Plasma cell-free DNA integrity plus circulating tumor cells: a potential biomarker of no distant metastasis breast cancer.

Cell-free DNA integrity (dig) is a promising diagnostic and prognostic biomarker in breast cancer. However, no specific study has evaluated the diagnostic ability of cfDI in patients with no distant metastasis breast cancer (no-MBC) and benign breast tumor (BBT) to date. We assessed the plasma cfDI of 84 patients with no-MBC and 30 patients with BBT using quantitative PCR and compared it with circulating tumor cells (CTCs) and carbohydrate antigen 153 (CA153). The no-MBC group had significantly lower mean cfDI (0.58) than the BBT group (0.74, p = 0.004). Subgroup analysis showed that decreased cfDI seem to be associated with risk factors such as age <45 years (mean cfDI = 0.52), triple-negative breast cancer (mean cfDI = 0.56), IC167 > 14% (mean cfDI = 0.57), tumor size > 2 cm (mean cfDI = 0.58), and positive lymph node status (mean cfDI = 0.56), but had no statistical significance. McNemar's test suggested that cfDI had stronger diagnostic power than CTCs, cfDNA concentration, or CA153 (p <0.001). Spearman's rho showed that the correlation coefficient between cfDI and CTCs was 0.278 (p = 0.04) in the no-MBC group.
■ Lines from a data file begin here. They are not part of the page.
Definition scriptless_payout_abandon_exposed (random : draw) (reservation_id : uuid)
    : op ScriptlessPayoutReservationSummaryV1 :=
  let! state := unlocked_state in
  let! found := try (payout_record state reservation_id) in
  match found.2.(pr_state) with
  | PaySt.SessionBound | PaySt.ComponentsExposed | PaySt.TemplateBound =>
      commit random (set_payout found.1 (set_payout_state PaySt.AbandonedRetained) state)
  | PaySt.AbandonedRetained => mret tt
  | _ => try (Err CErr.ScriptlessPayoutCannotRelease)
  end ;;;
  scriptless_payout_summary reservation_id.
End payout.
Receiver operating characteristic curve analysis also suggested that cfDI was superior to CTCs or CA153. Combined with CTCs, cfDI reduced the false positive rate from 50% to 10.71% and increased the area under the curve value from 0.66 to 0.68. Our results suggest that cfDI is a potential diagnostic biomarker of no-MBC. Using cfDI and CTCs as a combined diagnostic tool for no-MBC could improve diagnostic sensitivity and specificity but more samples will be needed.